There are no secrets my friend.
Indeed. I could always tell when you'd partaken in the consumption of Myrr. The paleness, and shroud of naseau always gave it away.
Naysayers! All you geeks have to comment on is the poor Tiger's secret stash? What about all the other great things it said? Actually I reckon that the smoke Tiger's natural high is so freaking over the top now that it hasn't had time or mind to dip in.
Imagine a tap that has an endless supply of any fruit juice you could want.
That tap is life, no?
And yes, it's is all excellent.
:)
Well an orange juice tap would be cool for a bit, but then I would want some pineapple, pomegranete, grape, etc. Also, doing the dishes, or washing your face with orange juice would suck hard.
For the record I wasn't commenting on your post as much as agreeing with Carlos. Like Leonard Cohen says "Everybody knows...". Otherwise it was the exception to your writing. You are seeing some art again for the first time, cool, you are eating healthy food, cool, you are bringing along a little helper, uhhh, not so cool. Good work on not using it though. Oh, and acid alters your dopamine levels in a way that is very similar to schizophrenia. =P
Try and find the gnarliest comic store you can and snap me a photo - or, snap me a photo of any wierdos in superhero outfits. I hear you can see all kinds of strange things in New York so who knows!

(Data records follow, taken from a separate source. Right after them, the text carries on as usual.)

(** * KaraokeVerse: UI flow, panel registry, input routing and profile API

    A shallow embedding of the TypeScript sources of KaraokeVerse:

      - [UISystem]            (ui/UISystem.ts): panels, buttons, hover, raycast
      - [UIController]        (ui/UIController.ts): per-frame controller input
      - [ProfileInputPanel]   (ui/ProfileInputPanel.ts): display-name validation
      - [MicrophoneEntity]    (entities/MicrophoneEntity.ts): grab / release
      - [AppFlowController]   (AppFlowController.ts): the application flow
      - [profileController], [songsController] (server/src/controllers)

    Conventions.  A JavaScript object that is shared and mutated in place
    (a [UIButton] referenced both from its panel and from
    [UISystem.hoveredButton]) lives in a store and is named by its index.
    A [Map] iterated in insertion order is an association list; a [Map] that
    is only read with [get] and written with [set] is a [gmap].  JavaScript
    numbers that carry geometry are rationals.  An [async] method with one
    [await] is split into the part before the [await] ([_begin]) and the part
    after it ([_resume]), the awaited result being an argument. *)

From stdpp Require Import gmap strings list pretty.
From Stdlib Require Import ZArith QArith Lia.

Set Default Proof Using "Type".
Set Warnings "-register-all,-clear-no-such-hyp".
Open Scope Z_scope.

(** ** JavaScript strings

    A JavaScript string is a sequence of UTF-16 code units and [length] counts
    them.  Literals of the sources are ASCII and are written with [js]. *)

Definition JSString := list N.

Definition js (s : string) : JSString :=
  map Ascii.N_of_ascii (String.list_ascii_of_string s).

(** [WhiteSpace] and [LineTerminator] of ECMAScript, the code units that
    [String.prototype.trim] removes. *)
Definition isWhiteSpace (c : N) : bool :=
  ((9 <=? c) && (c <=? 13) || (c =? 32) || (c =? 160) || (c =? 5760)
   || (8192 <=? c) && (c <=? 8202) || (c =? 8232) || (c =? 8233)
   || (c =? 8239) || (c =? 8287) || (c =? 12288) || (c =? 65279))%N.

Fixpoint trimStart (s : JSString) : JSString :=
  match s with
  | c :: s' => if isWhiteSpace c then trimStart s' else s
  | [] => []
  end.

Definition trimEnd (s : JSString) : JSString := rev (trimStart (rev s)).

Definition trim (s : JSString) : JSString := trimEnd (trimStart s).

(** ** Sorting

    A stable sort by a comparison [leb]: of two elements that compare equal
    the one that came first stays first ([Array.prototype.sort]). *)

Fixpoint insertBy {A : Type} (leb : A -> A -> bool) (x : A) (l : list A) : list A :=
  match l with
  | [] => [x]
  | y :: l' => if leb x y then x :: l else y :: insertBy leb x l'
  end.

Fixpoint sortBy {A : Type} (leb : A -> A -> bool) (l : list A) : list A :=
  match l with
  | [] => []
  | x :: l' => insertBy leb x (sortBy leb l')
  end.

(** ** Vectors *)

Record Vector3 := mkVector3 { vx : Q; vy : Q; vz : Q }.

Record Quaternion := mkQuaternion { qx : Q; qy : Q; qz : Q; qw : Q }.

(** * UISystem *)

Module UISystem.

Inductive UIPanelType := RoomSelection | SongSearch | ProfileInput | Keyboard.

#[global] Instance UIPanelType_eq_dec : EqDecision UIPanelType.
Proof. solve_decision. Defined.

(** [UI_CONSTANTS], the colours written to a button's material. *)
Definition buttonDefault : string := "#2d2d44".
Definition buttonHover : string := "#4a4a6a".
Definition buttonActive : string := "#6a6a8a".

(** A button mesh: its identity as an object, and [userData.buttonId]. *)
Record Mesh := mkMesh { meshObj : nat; userData_buttonId : string }.

(** What the sources use of the rendering library ([@iwsdk/core]):
    [raycastMesh origin direction m] is the distance along the ray at which
    the ray meets mesh [m], if it does; [applyQuaternion v q] rotates [v]. *)
Record RenderLib := mkRenderLib {
  raycastMesh : Vector3 -> Vector3 -> Mesh -> option Q;
  applyQuaternion : Vector3 -> Quaternion -> Vector3
}.

Section WithCallback.

Context (lib : RenderLib).

(** The closures bound to [onClick].  The registry never looks inside one: it
    only invokes it, which the model records by returning it. *)
Context {Callback : Type}.

Record UIButton := mkButton {
  id : string;
  label : string;
  mesh : Mesh;
  materialColor : string;
  onClick : Callback;
  isHovered : bool;
  isActive : bool
}.

(** [buttons] holds references into the button store. *)
Record UIPanel := mkPanel {
  buttons : list nat;
  isVisible : bool;
  rootVisible : bool
}.

Record t := mkUI {
  store : list UIButton;
  panels : list (UIPanelType * UIPanel);
  hoveredButton : option nat;
  activePanel : option UIPanelType
}.

Definition empty : t := mkUI [] [] None None.

(** [Map.get] and [Map.set] on the insertion-ordered [panels] map. *)
Fixpoint mapGet (ty : UIPanelType) (m : list (UIPanelType * UIPanel)) : option UIPanel :=
  match m with
  | [] => None
  | (k, p) :: m' => if decide (k = ty) then Some p else mapGet ty m'
  end.

Fixpoint mapSet (ty : UIPanelType) (p : UIPanel) (m : list (UIPanelType * UIPanel))
  : list (UIPanelType * UIPanel) :=
  match m with
  | [] => [(ty, p)]
  | (k, q) :: m' => if decide (k = ty) then (k, p) :: m' else (k, q) :: mapSet ty p m'
  end.

(** Mutation of the panel object registered under [ty], if there is one. *)
Fixpoint mapUpdate (ty : UIPanelType) (f : UIPanel -> UIPanel) (m : list (UIPanelType * UIPanel))
  : list (UIPanelType * UIPanel) :=
  match m with
  | [] => []
  | (k, q) :: m' => if decide (k = ty) then (k, f q) :: m' else (k, q) :: mapUpdate ty f m'
  end.

Definition createPanel (ty : UIPanelType) (ui : t) : t :=
  mkUI (store ui) (mapSet ty (mkPanel [] false true) (panels ui))
       (hoveredButton ui) (activePanel ui).

(** [createButton] followed by [addButtonToPanel]: the new button object is
    allocated at the end of the store and its reference pushed on the panel. *)
Definition createButton (bid lbl : string) (obj : nat) (cb : Callback) : UIButton :=
  mkButton bid lbl (mkMesh obj bid) buttonDefault cb false false.

Definition addButtonToPanel (ty : UIPanelType) (b : UIButton) (ui : t) : t :=
  let r := length (store ui) in
  mkUI (store ui ++ [b])
       (mapUpdate ty (fun p => mkPanel (buttons p ++ [r]) (isVisible p) (rootVisible p)) (panels ui))
       (hoveredButton ui) (activePanel ui).

Definition showPanel (ty : UIPanelType) (ui : t) : t :=
  match mapGet ty (panels ui) with
  | Some _ =>
      mkUI (store ui)
           (mapUpdate ty (fun p => mkPanel (buttons p) true true) (panels ui))
           (hoveredButton ui) (Some ty)
  | None => ui
  end.

Definition hidePanel (ty : UIPanelType) (ui : t) : t :=
  match mapGet ty (panels ui) with
  | Some _ =>
      mkUI (store ui)
           (mapUpdate ty (fun p => mkPanel (buttons p) false false) (panels ui))
           (hoveredButton ui)
           (if decide (activePanel ui = Some ty) then None else activePanel ui)
  | None => ui
  end.

(** [for (const [type] of this.panels) this.hidePanel(type)]: the keys are
    those of the map when the loop starts; [hidePanel] neither adds nor
    removes one. *)
Definition hideAllPanels (ui : t) : t :=
  fold_left (fun u ty => hidePanel ty u) (map fst (panels ui)) ui.

Definition getPanel (ty : UIPanelType) (ui : t) : option UIPanel := mapGet ty (panels ui).

Definition hasVisiblePanel (ui : t) : bool :=
  existsb (fun kp => isVisible (snd kp)) (panels ui).

Definition getActivePanel (ui : t) : option UIPanelType := activePanel ui.
Definition getHoveredButton (ui : t) : option nat := hoveredButton ui.

(** The types of the panels flagged visible, in map order. *)
Definition visiblePanels (ui : t) : list UIPanelType :=
  map fst (filter (fun kp => isVisible (snd kp) = true) (panels ui)).

(** The association list stands for a [Map]: no key occurs twice. *)
Definition wellFormed (ui : t) : Prop := NoDup (map fst (panels ui)).

(** *** Ray casting *)

(** One entry of the array returned by [Raycaster.intersectObjects]. *)
Record Intersection := mkHit { distance : Q; object : Mesh }.

(** [intersects.sort(ascSort)]: ascending distance, stable. *)
Definition ascSort (a b : Intersection) : bool := Qle_bool (distance a) (distance b).

Definition sortHits (l : list Intersection) : list Intersection := sortBy ascSort l.

(** [raycaster.set(origin, direction)] then
    [raycaster.intersectObjects(meshes, false)]: every mesh is tested on its
    own, the hits are sorted by distance. *)
Definition intersectObjects (origin direction : Vector3) (meshes : list Mesh) : list Intersection :=
  sortHits (omap (fun m => (fun d => mkHit d m) <$> raycastMesh lib origin direction m) meshes).

Definition visibleButtonRefs (ui : t) : list nat :=
  flat_map (fun kp => if isVisible (snd kp) then buttons (snd kp) else []) (panels ui).

Definition allButtonRefs (ui : t) : list nat :=
  flat_map (fun kp => buttons (snd kp)) (panels ui).

Definition buttonMeshes (ui : t) : list Mesh :=
  omap (fun r => mesh <$> store ui !! r) (visibleButtonRefs ui).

ps The occasional cleansing is always good.
i went to the chapel of sacred mirrors with sarah in december. i was transported to a different realm there.
i imagine that an ayoaska trip would feel a little like being in a grey painting. or... acid maybe? interesting.
I have a feeling that the ayoaska is something completely different. Or so I hope. Im trying to figure out a way to south america for an ethnobotanical tourist trip.
If you want to do something like that, maybe you could contact the DWD people and get in touch with the "Maestro". I like the sound/look of that dude. They said he can turn into a jaguar, and travel through dreams.
Pshh, turning into Jaguars and travelling through dreams is childsplay. I learned that in Shamanistic kindergarten.
I specialize in turning into a human being and travelling through the common reality.
Nice work.
I specialise in living.
doh, mocked at every turn!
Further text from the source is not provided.